_DATA EXTRACTS_.

▼

(** * ScraperMobileSentrix: the browser-side price, stock and history logic

    A shallow embedding of the functions of [static/js/main.js],
    [static/js/results.js] and the history page script that decide how a
    scraped price is parsed, how a stock text is normalised, how a change
    record is turned into a delta, and how history sessions are indexed,
    filtered and sorted; and of the helpers around them: the escaping of
    markup, the CSV text, the duplicate filter and the pager of the
    table, the watchlist, the keyword chips, the comparison file, and the
    labels, the wording, the SKU and the class name of a change.

    Conventions.
    - A JavaScript number is an IEEE-754 binary64 value: [float] with the
      kernel's primitive operations.
    - A JavaScript string is the [string] of its UTF-8 bytes.
    - White space and letter case follow the tables of Unicode.  The
      built-ins that read them, [String.prototype.trim] (whose white space
      is also what [Number] skips around a numeral) and
      [String.prototype.toLowerCase], are Section variables [trim] and
      [toLowerCase] of the functions that call them; what a theorem needs
      of them it states as a hypothesis.  [JS.trim], [JS.toLowerCase] and
      [JS.toUpperCase] are these operations as they are on ASCII text; a
      theorem that names them speaks of the functions at this instance.
      In the keyword patterns of the stock value [\s] is the ASCII white
      space and the encodings of the other white space characters
      ([JS.orSpace]); the [i] flag folds the letters A to Z, which is all
      it does to a pattern of ASCII characters.
    - A value read from a JSON payload is a [jsval].
    - Built-ins of the host whose result is not fixed by the language
      ([Intl.NumberFormat], [localeCompare], [new URL], the digits of
      [Number.prototype.toString]) are Section variables. *)

From Stdlib Require Import ZArith NArith Bool List String Ascii Lia.
From Stdlib Require Import Floats DecimalString.
From Stdlib Require Import Sorting.Permutation Sorting.Sorted.
Import ListNotations.

Open Scope string_scope.
Open Scope bool_scope.

(* ================================================================= *)
(** ** Characters and strings of the host language *)

Module JS.

Definition code (c : ascii) : N := N_of_ascii c.

Definition inRange (lo hi : N) (c : ascii) : bool :=
  (N.leb lo (code c)) && (N.leb (code c) hi).

Definition isDigit : ascii -> bool := inRange 48 57.
Definition isLower : ascii -> bool := inRange 97 122.
Definition isUpper : ascii -> bool := inRange 65 90.

(** The ASCII characters of [\s], which are the ASCII characters that
    [String.prototype.trim] strips. *)
Definition isSpace (c : ascii) : bool :=
  inRange 9 13 c || N.eqb (code c) 32.

Definition lowerChar (c : ascii) : ascii :=
  if isUpper c then ascii_of_N (code c + 32) else c.

Fixpoint smap (f : ascii -> ascii) (s : string) : string :=
  match s with
  | EmptyString => EmptyString
  | String c t => String (f c) (smap f t)
  end.

(** [String.prototype.toLowerCase] on ASCII text. *)
Definition toLowerCase : string -> string := smap lowerChar.

Fixpoint sfilter (p : ascii -> bool) (s : string) : string :=
  match s with
  | EmptyString => EmptyString
  | String c t => if p c then String c (sfilter p t) else sfilter p t
  end.

Fixpoint dropWhile (p : ascii -> bool) (s : string) : string :=
  match s with
  | EmptyString => EmptyString
  | String c t => if p c then dropWhile p t else s
  end.

(** Removes the longest suffix all of whose characters satisfy [p]. *)
Fixpoint dropWhileEnd (p : ascii -> bool) (s : string) : string :=
  match s with
  | EmptyString => EmptyString
  | String c t =>
      match dropWhileEnd p t with
      | EmptyString => if p c then EmptyString else String c EmptyString
      | rest => String c rest
      end
  end.

Definition trimStart : string -> string := dropWhile isSpace.
Definition trimEnd : string -> string := dropWhileEnd isSpace.
(** [String.prototype.trim] on ASCII text. *)
Definition trim (s : string) : string := trimEnd (trimStart s).

Fixpoint startsWith (s p : string) {struct p} : bool :=
  match p, s with
  | EmptyString, _ => true
  | String _ _, EmptyString => false
  | String a p', String b s' => Ascii.eqb a b && startsWith s' p'
  end.

Fixpoint includes (s needle : string) : bool :=
  startsWith s needle ||
  match s with
  | EmptyString => false
  | String _ t => includes t needle
  end.

Fixpoint sdrop (n : nat) (s : string) : string :=
  match n, s with
  | O, _ => s
  | S _, EmptyString => EmptyString
  | S n', String _ t => sdrop n' t
  end.

Fixpoint stake (n : nat) (s : string) : string :=
  match n, s with
  | O, _ => EmptyString
  | S _, EmptyString => EmptyString
  | S n', String c t => String c (stake n' t)
  end.

(** [Array.prototype.join]. *)
Fixpoint join (sep : string) (l : list string) : string :=
  match l with
  | [] => ""
  | [x] => x
  | x :: t => x ++ sep ++ join sep t
  end.

(** [s.replace(/[^...]+/g, r)]: every maximal run of characters outside
    [keep] becomes one copy of [r]. *)
Fixpoint replaceRuns (keep : ascii -> bool) (r : string) (inRun : bool)
    (s : string) : string :=
  match s with
  | EmptyString => EmptyString
  | String c t =>
      if keep c then String c (replaceRuns keep r false t)
      else if inRun then replaceRuns keep r true t
      else r ++ replaceRuns keep r true t
  end.

(* ----------------------------------------------------------------- *)
(** *** Regular expressions

    A backtracking matcher in continuation style, the order of the
    language's own: the left alternative first, quantifiers greedy, an
    iteration of a star has to consume input. *)

Inductive regex : Type :=
| Lit (s : string)
| Class (p : ascii -> bool)
| Cat (r1 r2 : regex)
| Alt (r1 r2 : regex)
| Opt (r : regex)
| Star (r : regex)
| AtEnd.

Definition Plus (r : regex) : regex := Cat r (Star r).

Fixpoint Alts (r : regex) (rs : list regex) : regex :=
  match rs with
  | [] => r
  | r' :: rs' => Alt r (Alts r' rs')
  end.

Fixpoint Cats (r : regex) (rs : list regex) : regex :=
  match rs with
  | [] => r
  | r' :: rs' => Cat r (Cats r' rs')
  end.

(** The text of the bytes [l]. *)
Definition bytes (l : list N) : string :=
  fold_right (fun n s => String (ascii_of_N n) s) EmptyString l.

(** The encodings of the white space characters and line terminators
    beyond ASCII: U+00A0, U+1680, U+2000 to U+200A, U+2028, U+2029,
    U+202F, U+205F, U+3000 and U+FEFF. *)
Definition wideSpaces : list string :=
  [ bytes [194; 160]; bytes [225; 154; 128];
    bytes [226; 128; 128]; bytes [226; 128; 129]; bytes [226; 128; 130];
    bytes [226; 128; 131]; bytes [226; 128; 132]; bytes [226; 128; 133];
    bytes [226; 128; 134]; bytes [226; 128; 135]; bytes [226; 128; 136];
    bytes [226; 128; 137]; bytes [226; 128; 138];
    bytes [226; 128; 168]; bytes [226; 128; 169]; bytes [226; 128; 175];
    bytes [226; 129; 159]; bytes [227; 128; 128]; bytes [239; 187; 191] ]%N.

(** A class [p] of ASCII characters together with [\s]: one character
    of [p], one ASCII white space or one of the characters above. *)
Definition orSpace (p : ascii -> bool) : regex :=
  Alts (Class (fun c => p c || isSpace c)) (map Lit wideSpaces).

(** A literal of a pattern with the [i] flag against the input. *)
Fixpoint litPrefix (ci : bool) (p s : string) : option string :=
  match p, s with
  | EmptyString, _ => Some s
  | String _ _, EmptyString => None
  | String a p', String b s' =>
      if (if ci then Ascii.eqb (lowerChar a) (lowerChar b) else Ascii.eqb a b)
      then litPrefix ci p' s' else None
  end.

Section Matcher.
Context {R : Type}.
Variable ci : bool.

Fixpoint matchK (r : regex) (s : string) (k : string -> option R)
    {struct r} : option R :=
  match r with
  | Lit p =>
      match litPrefix ci p s with
      | Some rest => k rest
      | None => None
      end
  | Class p =>
      match s with
      | String c rest => if p c then k rest else None
      | EmptyString => None
      end
  | Cat r1 r2 => matchK r1 s (fun rest => matchK r2 rest k)
  | Alt r1 r2 =>
      match matchK r1 s k with
      | Some x => Some x
      | None => matchK r2 s k
      end
  | Opt r1 =>
      match matchK r1 s k with
      | Some x => Some x
      | None => k s
      end
  | Star r1 =>
      (fix loop (fuel : nat) (s : string) {struct fuel} : option R :=
         match fuel with
         | O => k s
         | S fuel' =>
             match matchK r1 s (fun rest =>
                      if Nat.ltb (String.length rest) (String.length s)
                      then loop fuel' rest else None) with
             | Some x => Some x
             | None => k s
             end
         end) (String.length s) s
  | AtEnd =>
      match s with
      | EmptyString => k s
      | String _ _ => None
      end
  end.
End Matcher.

(** The iterations of a star, as [matchK] runs them. *)
Definition starLoop {R : Type} (ci : bool) (r1 : regex)
    (k : string -> option R) : nat -> string -> option R :=
  fix loop (fuel : nat) (s : string) {struct fuel} : option R :=
    match fuel with
    | O => k s
    | S fuel' =>
        match matchK ci r1 s (fun rest =>
                 if Nat.ltb (String.length rest) (String.length s)
                 then loop fuel' rest else None) with
        | Some x => Some x
        | None => k s
        end
    end.

(** The remainder of [s] after the match of [r] that starts at its head. *)
Definition matchHere (ci : bool) (r : regex) (s : string) : option string :=
  matchK ci r s (fun rest => Some rest).

(** [RegExp.prototype.exec] without the [g] flag: the leftmost start at
    which the pattern matches; the result is the matched text. *)
Fixpoint exec (ci : bool) (r : regex) (s : string) : option string :=
  match matchHere ci r s with
  | Some rest => Some (stake (String.length s - String.length rest) s)
  | None =>
      match s with
      | EmptyString => None
      | String _ t => exec ci r t
      end
  end.

Definition test (ci : bool) (r : regex) (s : string) : bool :=
  match exec ci r s with Some _ => true | None => false end.

(* ----------------------------------------------------------------- *)
(** *** Numbers *)

Definition NaN : float := nan.

(** [Number.isFinite] on a number. *)
Definition isFinite (x : float) : bool :=
  negb (is_nan x) && negb (is_infinity x).

Fixpoint span (p : ascii -> bool) (s : string) : string * string :=
  match s with
  | EmptyString => (EmptyString, EmptyString)
  | String c t =>
      if p c then let '(a, b) := span p t in (String c a, b)
      else (EmptyString, s)
  end.

Definition digitVal (c : ascii) : Z := Z.of_N (code c) - 48.

Fixpoint digitsValue (acc : Z) (s : string) : Z :=
  match s with
  | EmptyString => acc
  | String c t => digitsValue (10 * acc + digitVal c) t
  end.

(** The binary64 value nearest to [m * 10 ^ e] (ties to even), negated
    when [neg]: the value of a decimal literal. *)
Definition ofDecimal (neg : bool) (m e : Z) : float :=
  let sf :=
    match m with
    | Zpos p =>
        if (0 <=? e)%Z then binary_normalize prec emax (m * 10 ^ e) 0 false
        else SFdiv prec emax (S754_finite false p 0)
                   (S754_finite false (Z.to_pos (10 ^ (- e))) 0)
    | _ => S754_zero false
    end in
  let x := SF2Prim sf in
  if neg then (- x)%float else x.

Definition signOf (s : string) : bool * string :=
  match s with
  | String "-"%char t => (true, t)
  | String "+"%char t => (false, t)
  | _ => (false, s)
  end.

(** An [ExponentPart] at the head of [s], when it is well formed. *)
Definition scanExponent (s : string) : Z * string :=
  match s with
  | String c t =>
      if Ascii.eqb c "e" || Ascii.eqb c "E" then
        let '(neg, t') := signOf t in
        let '(ds, rest) := span isDigit t' in
        match ds with
        | EmptyString => (0%Z, s)
        | _ => ((if neg then - digitsValue 0 ds else digitsValue 0 ds)%Z, rest)
        end
      else (0%Z, s)
  | EmptyString => (0%Z, s)
  end.

(** The longest [StrUnsignedDecimalLiteral] (other than [Infinity]) at
    the head of [s]: mantissa, decimal exponent and what follows. *)
Definition scanDecimal (s : string) : option (Z * Z * string) :=
  let '(ip, r1) := span isDigit s in
  match r1 with
  | String "."%char r1' =>
      let '(fp, r2) := span isDigit r1' in
      match ip, fp with
      | EmptyString, EmptyString => None
      | _, _ =>
          let '(e, r3) := scanExponent r2 in
          Some (digitsValue 0 (ip ++ fp),
                (e - Z.of_nat (String.length fp))%Z, r3)
      end
  | _ =>
      match ip with
      | EmptyString => None
      | _ => let '(e, r3) := scanExponent r1 in Some (digitsValue 0 ip, e, r3)
      end
  end.

Definition radixDigit (radix : Z) (c : ascii) : option Z :=
  let v :=
    if isDigit c then digitVal c
    else if inRange 97 102 c then (Z.of_N (code c) - 87)%Z
    else if inRange 65 70 c then (Z.of_N (code c) - 55)%Z
    else 99%Z in
  if (v <? radix)%Z then Some v else None.

Fixpoint radixValue (radix acc : Z) (s : string) : option Z :=
  match s with
  | EmptyString => Some acc
  | String c t =>
      match radixDigit radix c with
      | Some v => radixValue radix (radix * acc + v)%Z t
      | None => None
      end
  end.

(** [0x], [0o] and [0b] literals: [None] when [s] has no such prefix. *)
Definition scanRadix (s : string) : option float :=
  match s with
  | String "0"%char (String c t) =>
      let radix :=
        if Ascii.eqb (lowerChar c) "x" then 16%Z
        else if Ascii.eqb (lowerChar c) "o" then 8%Z
        else if Ascii.eqb (lowerChar c) "b" then 2%Z
        else 0%Z in
      if (radix =? 0)%Z then None
      else match t with
           | EmptyString => Some NaN
           | _ => match radixValue radix 0 t with
                  | Some v => Some (SF2Prim (binary_normalize prec emax v 0 false))
                  | None => Some NaN
                  end
           end
  | _ => None
  end.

▲

_TASK TO COMPLETE_.
Your task is to collect every line above that contains the word "digitVal".

_ANSWER TO THIS EXERCISE_.
Definition digitVal (c : ascii) : Z := Z.of_N (code c) - 48.
  | String c t => digitsValue (10 * acc + digitVal c) t
    if isDigit c then digitVal c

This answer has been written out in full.